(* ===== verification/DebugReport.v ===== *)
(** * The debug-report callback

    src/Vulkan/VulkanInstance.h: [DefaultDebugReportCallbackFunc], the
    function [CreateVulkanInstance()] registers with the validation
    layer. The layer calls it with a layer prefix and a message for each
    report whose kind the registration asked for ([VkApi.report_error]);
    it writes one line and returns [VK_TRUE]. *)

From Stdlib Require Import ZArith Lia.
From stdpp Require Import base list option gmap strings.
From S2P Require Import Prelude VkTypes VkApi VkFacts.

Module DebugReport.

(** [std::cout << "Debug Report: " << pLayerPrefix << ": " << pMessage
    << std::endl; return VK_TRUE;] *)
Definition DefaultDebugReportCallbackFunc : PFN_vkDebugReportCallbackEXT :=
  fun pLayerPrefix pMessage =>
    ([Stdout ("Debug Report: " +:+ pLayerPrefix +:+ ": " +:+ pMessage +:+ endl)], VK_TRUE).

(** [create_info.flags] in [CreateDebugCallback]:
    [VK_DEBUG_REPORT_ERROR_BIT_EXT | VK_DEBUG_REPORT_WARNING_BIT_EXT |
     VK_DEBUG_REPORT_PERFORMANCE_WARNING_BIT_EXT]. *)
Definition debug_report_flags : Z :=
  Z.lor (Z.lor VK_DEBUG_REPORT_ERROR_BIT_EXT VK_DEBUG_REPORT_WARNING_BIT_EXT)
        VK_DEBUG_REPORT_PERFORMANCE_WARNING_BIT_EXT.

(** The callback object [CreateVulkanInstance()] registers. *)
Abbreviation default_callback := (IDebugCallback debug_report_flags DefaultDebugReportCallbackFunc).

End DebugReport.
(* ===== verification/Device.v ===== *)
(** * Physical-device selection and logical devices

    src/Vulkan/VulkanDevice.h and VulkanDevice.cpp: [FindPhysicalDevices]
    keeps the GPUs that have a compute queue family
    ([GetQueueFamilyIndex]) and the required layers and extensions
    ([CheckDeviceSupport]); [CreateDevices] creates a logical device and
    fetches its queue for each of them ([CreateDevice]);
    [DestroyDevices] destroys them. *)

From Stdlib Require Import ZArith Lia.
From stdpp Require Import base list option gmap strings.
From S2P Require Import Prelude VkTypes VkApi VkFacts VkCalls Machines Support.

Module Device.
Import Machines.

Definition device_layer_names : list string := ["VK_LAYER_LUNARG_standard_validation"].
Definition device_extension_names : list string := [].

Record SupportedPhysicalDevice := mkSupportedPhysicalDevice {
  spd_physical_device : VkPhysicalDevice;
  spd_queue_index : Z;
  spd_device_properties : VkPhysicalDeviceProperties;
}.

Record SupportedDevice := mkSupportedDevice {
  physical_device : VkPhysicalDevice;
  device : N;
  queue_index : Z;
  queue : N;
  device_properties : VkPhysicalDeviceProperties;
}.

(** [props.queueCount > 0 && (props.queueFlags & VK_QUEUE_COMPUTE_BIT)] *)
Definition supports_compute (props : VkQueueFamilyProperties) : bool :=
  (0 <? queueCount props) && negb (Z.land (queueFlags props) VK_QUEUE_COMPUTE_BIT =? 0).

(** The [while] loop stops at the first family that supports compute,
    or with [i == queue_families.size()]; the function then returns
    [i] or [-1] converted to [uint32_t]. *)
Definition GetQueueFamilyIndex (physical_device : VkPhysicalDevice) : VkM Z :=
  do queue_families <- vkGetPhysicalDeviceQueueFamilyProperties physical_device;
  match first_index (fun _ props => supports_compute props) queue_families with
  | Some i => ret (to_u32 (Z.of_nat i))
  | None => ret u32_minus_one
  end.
-=-=-=-=-
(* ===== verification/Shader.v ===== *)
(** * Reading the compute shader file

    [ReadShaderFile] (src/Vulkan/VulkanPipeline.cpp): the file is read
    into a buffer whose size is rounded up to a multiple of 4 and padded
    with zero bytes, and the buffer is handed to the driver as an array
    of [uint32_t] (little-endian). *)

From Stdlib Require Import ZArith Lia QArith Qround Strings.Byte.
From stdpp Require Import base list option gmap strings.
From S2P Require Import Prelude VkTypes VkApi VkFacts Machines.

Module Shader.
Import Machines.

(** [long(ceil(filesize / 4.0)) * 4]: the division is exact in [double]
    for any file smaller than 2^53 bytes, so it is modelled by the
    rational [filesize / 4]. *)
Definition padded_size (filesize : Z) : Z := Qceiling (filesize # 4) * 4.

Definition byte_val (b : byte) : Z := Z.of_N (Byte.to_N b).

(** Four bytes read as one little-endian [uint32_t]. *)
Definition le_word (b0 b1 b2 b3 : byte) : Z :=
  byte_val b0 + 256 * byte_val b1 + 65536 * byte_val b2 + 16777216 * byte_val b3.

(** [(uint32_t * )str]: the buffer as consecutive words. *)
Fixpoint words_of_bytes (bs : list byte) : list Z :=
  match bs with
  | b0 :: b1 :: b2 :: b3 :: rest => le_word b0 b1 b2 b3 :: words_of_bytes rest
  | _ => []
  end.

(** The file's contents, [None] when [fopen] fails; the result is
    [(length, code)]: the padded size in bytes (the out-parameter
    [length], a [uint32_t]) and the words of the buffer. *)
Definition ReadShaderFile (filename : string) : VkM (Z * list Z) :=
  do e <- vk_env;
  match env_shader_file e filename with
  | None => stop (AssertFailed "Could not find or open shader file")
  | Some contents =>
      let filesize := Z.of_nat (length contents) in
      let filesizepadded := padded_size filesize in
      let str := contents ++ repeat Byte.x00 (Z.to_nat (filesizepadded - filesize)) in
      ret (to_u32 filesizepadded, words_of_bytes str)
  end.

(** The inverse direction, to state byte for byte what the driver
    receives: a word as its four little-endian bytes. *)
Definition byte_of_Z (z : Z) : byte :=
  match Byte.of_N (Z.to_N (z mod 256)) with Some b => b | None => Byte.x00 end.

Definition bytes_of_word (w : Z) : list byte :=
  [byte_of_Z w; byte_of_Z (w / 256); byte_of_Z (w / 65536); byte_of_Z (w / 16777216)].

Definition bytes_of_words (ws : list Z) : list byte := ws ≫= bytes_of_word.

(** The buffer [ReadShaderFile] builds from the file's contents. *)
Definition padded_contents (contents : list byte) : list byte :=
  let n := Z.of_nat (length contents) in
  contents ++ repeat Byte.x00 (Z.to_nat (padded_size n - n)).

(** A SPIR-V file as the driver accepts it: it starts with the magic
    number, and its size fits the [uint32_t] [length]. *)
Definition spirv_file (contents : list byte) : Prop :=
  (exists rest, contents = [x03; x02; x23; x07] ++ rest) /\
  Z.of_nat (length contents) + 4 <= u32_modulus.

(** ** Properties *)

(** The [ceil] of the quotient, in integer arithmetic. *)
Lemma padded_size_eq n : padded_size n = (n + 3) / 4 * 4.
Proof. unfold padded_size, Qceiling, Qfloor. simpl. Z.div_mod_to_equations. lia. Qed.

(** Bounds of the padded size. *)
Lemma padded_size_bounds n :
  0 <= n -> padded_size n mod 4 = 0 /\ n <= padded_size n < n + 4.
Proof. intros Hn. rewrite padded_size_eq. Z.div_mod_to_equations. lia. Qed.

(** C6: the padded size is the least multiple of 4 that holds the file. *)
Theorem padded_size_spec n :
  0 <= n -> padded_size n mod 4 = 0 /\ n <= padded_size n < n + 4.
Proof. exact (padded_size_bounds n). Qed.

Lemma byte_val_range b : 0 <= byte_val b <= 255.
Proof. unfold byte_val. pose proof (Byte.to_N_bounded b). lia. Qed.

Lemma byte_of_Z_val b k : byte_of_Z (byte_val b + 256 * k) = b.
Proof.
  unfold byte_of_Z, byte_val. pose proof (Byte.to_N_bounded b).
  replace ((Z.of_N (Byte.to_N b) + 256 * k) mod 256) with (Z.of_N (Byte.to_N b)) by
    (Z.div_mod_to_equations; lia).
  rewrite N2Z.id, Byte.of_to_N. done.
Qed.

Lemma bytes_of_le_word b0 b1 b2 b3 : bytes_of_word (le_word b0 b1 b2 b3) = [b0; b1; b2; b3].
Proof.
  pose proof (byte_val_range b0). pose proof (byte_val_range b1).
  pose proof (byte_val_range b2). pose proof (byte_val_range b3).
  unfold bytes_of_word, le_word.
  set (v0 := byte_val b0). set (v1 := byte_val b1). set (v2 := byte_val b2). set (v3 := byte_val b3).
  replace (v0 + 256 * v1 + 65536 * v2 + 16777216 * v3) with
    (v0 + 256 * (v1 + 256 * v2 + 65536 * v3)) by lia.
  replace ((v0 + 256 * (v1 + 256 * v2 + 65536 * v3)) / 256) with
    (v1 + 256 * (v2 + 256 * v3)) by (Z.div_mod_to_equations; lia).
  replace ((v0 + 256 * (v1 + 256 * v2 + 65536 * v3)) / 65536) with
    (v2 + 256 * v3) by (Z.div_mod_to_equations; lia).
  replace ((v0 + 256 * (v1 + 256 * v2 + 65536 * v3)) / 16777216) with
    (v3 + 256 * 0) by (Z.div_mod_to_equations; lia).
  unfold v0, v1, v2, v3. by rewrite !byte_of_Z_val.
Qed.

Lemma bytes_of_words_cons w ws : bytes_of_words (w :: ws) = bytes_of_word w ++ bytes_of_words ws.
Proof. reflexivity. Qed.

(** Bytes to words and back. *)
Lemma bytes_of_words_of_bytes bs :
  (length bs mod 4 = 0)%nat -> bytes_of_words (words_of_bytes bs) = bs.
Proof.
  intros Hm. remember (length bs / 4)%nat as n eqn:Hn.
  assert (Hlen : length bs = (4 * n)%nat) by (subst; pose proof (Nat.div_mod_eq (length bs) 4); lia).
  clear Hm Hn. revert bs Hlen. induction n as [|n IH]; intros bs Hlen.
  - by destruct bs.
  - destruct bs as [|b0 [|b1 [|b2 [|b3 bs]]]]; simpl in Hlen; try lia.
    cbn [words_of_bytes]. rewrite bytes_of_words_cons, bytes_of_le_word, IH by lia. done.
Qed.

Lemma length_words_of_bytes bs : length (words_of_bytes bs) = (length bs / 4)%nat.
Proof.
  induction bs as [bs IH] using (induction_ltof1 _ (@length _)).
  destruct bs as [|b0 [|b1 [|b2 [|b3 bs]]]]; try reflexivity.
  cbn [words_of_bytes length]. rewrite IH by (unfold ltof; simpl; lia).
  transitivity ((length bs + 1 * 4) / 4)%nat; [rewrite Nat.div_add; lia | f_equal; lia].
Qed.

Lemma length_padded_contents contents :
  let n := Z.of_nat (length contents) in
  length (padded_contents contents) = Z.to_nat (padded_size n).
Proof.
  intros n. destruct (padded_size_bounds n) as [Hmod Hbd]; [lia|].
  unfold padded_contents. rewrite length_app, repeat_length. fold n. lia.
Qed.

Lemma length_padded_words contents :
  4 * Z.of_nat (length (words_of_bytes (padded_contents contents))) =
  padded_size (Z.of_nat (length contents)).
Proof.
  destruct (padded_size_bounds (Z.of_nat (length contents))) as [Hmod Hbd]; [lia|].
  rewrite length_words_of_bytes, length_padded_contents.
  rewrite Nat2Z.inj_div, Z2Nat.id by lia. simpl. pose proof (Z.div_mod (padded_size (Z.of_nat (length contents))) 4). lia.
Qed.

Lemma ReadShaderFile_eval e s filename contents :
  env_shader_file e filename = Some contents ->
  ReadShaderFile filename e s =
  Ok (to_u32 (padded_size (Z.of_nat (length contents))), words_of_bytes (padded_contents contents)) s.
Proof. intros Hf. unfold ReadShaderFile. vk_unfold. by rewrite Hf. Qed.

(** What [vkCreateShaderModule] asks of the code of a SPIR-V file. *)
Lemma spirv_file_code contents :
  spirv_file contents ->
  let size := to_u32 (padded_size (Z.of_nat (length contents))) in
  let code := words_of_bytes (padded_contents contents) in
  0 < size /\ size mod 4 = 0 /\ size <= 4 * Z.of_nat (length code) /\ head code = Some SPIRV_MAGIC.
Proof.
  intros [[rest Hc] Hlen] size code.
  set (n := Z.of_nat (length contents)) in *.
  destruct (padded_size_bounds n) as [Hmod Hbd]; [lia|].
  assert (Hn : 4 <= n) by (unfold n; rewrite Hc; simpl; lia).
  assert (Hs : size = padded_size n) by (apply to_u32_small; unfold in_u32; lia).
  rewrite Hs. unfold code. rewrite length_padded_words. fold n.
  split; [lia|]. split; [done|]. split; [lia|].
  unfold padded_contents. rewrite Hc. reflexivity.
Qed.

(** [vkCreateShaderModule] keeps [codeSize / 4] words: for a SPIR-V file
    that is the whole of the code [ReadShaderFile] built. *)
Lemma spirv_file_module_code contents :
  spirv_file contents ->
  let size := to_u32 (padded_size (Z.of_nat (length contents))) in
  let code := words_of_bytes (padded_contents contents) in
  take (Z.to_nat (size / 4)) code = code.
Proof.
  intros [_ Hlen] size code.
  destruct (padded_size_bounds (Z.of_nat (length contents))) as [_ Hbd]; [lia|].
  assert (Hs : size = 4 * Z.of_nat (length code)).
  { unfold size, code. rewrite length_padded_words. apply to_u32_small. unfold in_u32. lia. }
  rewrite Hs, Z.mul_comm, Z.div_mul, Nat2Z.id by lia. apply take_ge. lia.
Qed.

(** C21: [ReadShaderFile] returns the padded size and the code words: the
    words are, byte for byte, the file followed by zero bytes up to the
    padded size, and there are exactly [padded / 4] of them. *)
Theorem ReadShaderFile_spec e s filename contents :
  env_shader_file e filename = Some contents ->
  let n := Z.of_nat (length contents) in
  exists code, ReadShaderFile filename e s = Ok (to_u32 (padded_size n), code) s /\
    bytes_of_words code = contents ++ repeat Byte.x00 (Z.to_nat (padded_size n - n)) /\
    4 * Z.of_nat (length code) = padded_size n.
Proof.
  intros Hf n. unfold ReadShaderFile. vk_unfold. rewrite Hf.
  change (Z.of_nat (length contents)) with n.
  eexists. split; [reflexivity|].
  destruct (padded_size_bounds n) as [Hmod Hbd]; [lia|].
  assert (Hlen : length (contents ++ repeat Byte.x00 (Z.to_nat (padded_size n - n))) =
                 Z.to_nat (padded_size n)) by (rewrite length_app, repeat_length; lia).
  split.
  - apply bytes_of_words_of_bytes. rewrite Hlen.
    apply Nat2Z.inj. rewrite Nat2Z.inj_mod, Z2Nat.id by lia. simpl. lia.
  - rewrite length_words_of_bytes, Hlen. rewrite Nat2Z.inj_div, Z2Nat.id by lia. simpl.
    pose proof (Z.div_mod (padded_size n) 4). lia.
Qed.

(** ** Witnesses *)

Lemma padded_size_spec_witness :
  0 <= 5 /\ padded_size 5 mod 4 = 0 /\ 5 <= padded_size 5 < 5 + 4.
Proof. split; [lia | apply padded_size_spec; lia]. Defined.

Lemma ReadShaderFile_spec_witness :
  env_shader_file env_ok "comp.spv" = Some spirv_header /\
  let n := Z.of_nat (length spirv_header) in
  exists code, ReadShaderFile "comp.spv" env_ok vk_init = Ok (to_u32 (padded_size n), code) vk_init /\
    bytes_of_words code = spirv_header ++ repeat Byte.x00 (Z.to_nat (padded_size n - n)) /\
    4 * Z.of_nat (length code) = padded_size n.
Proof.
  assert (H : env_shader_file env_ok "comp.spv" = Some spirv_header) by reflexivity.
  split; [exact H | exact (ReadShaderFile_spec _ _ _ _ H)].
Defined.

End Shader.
-=-=-=-=-
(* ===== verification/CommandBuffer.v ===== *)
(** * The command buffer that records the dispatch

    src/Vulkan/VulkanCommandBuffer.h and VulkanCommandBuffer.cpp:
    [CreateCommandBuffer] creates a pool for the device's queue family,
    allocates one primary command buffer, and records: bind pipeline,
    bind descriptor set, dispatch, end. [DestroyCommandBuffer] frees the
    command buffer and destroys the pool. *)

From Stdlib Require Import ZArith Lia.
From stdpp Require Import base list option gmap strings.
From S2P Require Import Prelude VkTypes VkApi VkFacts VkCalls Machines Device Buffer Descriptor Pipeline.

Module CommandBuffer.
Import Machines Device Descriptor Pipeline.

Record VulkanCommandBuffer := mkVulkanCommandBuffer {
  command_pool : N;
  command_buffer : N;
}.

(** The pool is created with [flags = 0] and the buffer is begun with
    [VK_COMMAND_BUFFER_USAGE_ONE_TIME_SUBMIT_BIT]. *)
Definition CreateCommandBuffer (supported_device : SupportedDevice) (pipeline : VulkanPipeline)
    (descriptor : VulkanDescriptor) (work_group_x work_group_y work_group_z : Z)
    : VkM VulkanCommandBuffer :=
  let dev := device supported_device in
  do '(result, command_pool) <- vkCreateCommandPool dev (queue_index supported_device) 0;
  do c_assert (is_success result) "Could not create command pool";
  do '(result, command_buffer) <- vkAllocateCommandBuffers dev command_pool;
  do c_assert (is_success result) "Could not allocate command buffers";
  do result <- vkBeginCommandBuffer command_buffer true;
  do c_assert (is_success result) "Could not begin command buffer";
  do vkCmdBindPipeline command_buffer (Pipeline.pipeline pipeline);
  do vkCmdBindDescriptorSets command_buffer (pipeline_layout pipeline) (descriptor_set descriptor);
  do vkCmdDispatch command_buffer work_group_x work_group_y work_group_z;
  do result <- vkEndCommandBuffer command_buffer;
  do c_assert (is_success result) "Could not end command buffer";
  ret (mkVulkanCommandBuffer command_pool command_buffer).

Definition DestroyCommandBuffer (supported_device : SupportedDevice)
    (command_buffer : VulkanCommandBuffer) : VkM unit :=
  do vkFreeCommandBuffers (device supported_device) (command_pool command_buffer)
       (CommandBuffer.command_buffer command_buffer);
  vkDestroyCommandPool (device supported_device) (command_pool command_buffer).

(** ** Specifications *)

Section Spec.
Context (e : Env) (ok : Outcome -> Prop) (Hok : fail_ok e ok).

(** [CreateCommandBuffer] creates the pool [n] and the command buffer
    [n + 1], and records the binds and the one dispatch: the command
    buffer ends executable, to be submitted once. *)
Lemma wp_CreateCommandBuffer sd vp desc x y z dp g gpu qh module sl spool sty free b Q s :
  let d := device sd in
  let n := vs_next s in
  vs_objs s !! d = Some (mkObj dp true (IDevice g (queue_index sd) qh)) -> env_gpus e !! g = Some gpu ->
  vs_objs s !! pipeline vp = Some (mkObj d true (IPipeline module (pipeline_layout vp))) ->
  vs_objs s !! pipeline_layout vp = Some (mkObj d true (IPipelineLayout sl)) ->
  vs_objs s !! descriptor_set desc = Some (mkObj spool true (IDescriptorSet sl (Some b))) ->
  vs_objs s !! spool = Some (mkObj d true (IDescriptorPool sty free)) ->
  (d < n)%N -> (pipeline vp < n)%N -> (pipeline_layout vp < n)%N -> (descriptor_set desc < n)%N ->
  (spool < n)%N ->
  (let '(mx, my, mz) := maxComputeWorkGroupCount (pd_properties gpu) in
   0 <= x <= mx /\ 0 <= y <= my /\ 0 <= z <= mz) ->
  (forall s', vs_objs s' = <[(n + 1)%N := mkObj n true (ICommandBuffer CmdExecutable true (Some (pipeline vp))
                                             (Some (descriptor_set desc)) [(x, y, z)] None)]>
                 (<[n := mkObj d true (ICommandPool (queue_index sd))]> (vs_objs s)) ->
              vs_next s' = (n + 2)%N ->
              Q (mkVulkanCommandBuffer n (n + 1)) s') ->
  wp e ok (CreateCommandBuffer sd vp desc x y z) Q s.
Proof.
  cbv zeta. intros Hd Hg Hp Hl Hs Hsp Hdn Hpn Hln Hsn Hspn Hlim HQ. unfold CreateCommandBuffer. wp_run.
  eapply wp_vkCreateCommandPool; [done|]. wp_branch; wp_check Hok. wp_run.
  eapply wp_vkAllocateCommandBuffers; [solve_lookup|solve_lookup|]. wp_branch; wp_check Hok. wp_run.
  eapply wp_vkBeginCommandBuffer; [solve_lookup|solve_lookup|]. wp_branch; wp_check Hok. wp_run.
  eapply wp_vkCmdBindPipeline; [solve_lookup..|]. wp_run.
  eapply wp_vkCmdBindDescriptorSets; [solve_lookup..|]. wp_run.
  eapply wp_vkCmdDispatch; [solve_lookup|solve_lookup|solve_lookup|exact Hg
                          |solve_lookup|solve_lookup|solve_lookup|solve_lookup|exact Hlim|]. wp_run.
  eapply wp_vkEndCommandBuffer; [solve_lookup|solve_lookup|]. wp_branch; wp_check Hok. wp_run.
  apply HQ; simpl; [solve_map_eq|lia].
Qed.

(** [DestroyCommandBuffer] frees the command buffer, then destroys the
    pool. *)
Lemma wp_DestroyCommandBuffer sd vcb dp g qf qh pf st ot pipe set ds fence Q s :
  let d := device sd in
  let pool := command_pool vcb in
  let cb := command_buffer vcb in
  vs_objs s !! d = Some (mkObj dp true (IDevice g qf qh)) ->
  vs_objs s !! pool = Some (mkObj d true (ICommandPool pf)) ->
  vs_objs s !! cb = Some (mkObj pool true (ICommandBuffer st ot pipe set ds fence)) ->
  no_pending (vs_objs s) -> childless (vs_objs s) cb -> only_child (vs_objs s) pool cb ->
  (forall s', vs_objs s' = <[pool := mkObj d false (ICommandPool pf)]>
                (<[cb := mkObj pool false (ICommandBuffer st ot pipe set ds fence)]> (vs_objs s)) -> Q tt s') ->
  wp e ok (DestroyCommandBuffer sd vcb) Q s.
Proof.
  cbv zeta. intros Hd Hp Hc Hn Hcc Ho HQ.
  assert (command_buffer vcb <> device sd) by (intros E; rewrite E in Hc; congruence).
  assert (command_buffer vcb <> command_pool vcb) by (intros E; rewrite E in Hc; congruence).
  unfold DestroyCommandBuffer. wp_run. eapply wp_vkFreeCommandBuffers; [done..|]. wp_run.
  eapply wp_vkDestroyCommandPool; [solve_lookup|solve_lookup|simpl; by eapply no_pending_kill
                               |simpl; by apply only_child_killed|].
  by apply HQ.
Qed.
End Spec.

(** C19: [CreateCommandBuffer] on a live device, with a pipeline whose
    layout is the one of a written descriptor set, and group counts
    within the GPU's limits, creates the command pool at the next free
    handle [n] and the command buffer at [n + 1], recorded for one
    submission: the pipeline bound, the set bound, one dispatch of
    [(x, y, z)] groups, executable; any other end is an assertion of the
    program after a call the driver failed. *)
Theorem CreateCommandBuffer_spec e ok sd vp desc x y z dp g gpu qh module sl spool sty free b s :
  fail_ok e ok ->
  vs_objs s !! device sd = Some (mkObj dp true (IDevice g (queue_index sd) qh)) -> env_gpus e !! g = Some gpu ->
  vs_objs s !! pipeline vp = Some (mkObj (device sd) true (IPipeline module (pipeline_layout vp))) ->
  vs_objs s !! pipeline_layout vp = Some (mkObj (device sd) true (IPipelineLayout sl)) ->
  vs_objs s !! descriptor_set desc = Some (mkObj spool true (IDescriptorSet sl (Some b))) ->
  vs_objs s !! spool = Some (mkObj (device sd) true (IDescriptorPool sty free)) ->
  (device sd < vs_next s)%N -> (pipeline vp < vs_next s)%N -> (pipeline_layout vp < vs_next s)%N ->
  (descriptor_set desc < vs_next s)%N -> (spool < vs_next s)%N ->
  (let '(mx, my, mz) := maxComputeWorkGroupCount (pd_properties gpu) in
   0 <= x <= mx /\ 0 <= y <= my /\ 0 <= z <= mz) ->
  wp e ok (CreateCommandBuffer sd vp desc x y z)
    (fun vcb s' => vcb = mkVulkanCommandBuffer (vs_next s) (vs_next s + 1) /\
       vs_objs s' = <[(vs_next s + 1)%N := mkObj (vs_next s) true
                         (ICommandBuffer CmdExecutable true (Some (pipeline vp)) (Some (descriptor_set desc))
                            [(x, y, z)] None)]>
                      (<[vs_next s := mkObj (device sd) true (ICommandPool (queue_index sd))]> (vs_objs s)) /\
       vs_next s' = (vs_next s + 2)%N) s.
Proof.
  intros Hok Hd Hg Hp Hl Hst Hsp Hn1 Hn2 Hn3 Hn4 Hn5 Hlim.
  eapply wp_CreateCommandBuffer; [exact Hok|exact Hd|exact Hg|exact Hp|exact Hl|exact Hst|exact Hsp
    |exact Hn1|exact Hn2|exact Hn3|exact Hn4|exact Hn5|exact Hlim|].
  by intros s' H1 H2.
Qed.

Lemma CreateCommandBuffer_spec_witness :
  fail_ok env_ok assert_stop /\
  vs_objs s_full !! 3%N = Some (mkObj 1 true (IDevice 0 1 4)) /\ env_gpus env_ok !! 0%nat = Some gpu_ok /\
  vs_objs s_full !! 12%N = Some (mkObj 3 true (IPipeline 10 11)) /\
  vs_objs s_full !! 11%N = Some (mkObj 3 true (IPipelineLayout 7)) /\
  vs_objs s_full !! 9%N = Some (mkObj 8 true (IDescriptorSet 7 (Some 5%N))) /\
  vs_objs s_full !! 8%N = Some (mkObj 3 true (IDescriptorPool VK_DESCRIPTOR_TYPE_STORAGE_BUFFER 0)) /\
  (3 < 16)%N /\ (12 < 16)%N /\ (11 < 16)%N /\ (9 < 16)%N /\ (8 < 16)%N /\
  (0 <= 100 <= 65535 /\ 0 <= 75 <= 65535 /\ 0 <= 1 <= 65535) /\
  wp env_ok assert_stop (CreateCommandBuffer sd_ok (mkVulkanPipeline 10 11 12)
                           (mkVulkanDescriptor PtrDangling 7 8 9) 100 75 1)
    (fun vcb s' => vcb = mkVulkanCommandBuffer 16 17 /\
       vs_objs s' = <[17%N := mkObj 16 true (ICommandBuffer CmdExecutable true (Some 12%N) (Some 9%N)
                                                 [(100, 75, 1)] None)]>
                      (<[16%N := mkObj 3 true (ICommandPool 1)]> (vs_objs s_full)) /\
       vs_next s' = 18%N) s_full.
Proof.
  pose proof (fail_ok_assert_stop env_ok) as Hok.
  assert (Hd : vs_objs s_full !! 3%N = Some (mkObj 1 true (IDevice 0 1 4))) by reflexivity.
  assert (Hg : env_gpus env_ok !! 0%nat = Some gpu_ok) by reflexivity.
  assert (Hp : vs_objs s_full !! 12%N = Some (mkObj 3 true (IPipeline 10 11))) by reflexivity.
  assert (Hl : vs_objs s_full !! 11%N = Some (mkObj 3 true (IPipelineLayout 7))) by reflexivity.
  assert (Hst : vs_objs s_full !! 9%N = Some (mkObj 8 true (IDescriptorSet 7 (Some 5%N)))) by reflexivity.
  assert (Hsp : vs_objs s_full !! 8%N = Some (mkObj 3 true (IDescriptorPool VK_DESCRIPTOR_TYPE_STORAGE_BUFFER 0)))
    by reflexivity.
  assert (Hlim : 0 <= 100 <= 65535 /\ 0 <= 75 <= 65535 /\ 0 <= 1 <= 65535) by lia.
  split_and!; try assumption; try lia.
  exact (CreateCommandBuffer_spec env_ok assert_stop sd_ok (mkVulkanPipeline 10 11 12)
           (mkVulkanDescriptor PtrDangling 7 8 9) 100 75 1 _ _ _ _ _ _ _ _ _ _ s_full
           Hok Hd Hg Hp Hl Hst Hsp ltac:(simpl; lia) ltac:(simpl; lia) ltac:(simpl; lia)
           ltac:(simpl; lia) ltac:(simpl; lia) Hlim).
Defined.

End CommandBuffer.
-=-=-=-=-
◆ TASK BRIEF: What the answer needs is every line from the data above with "verification" in it.

◆ TASK OUTPUT:
(* ===== verification/DebugReport.v ===== *)
(* ===== verification/Device.v ===== *)
(* ===== verification/Shader.v ===== *)
(* ===== verification/CommandBuffer.v ===== *)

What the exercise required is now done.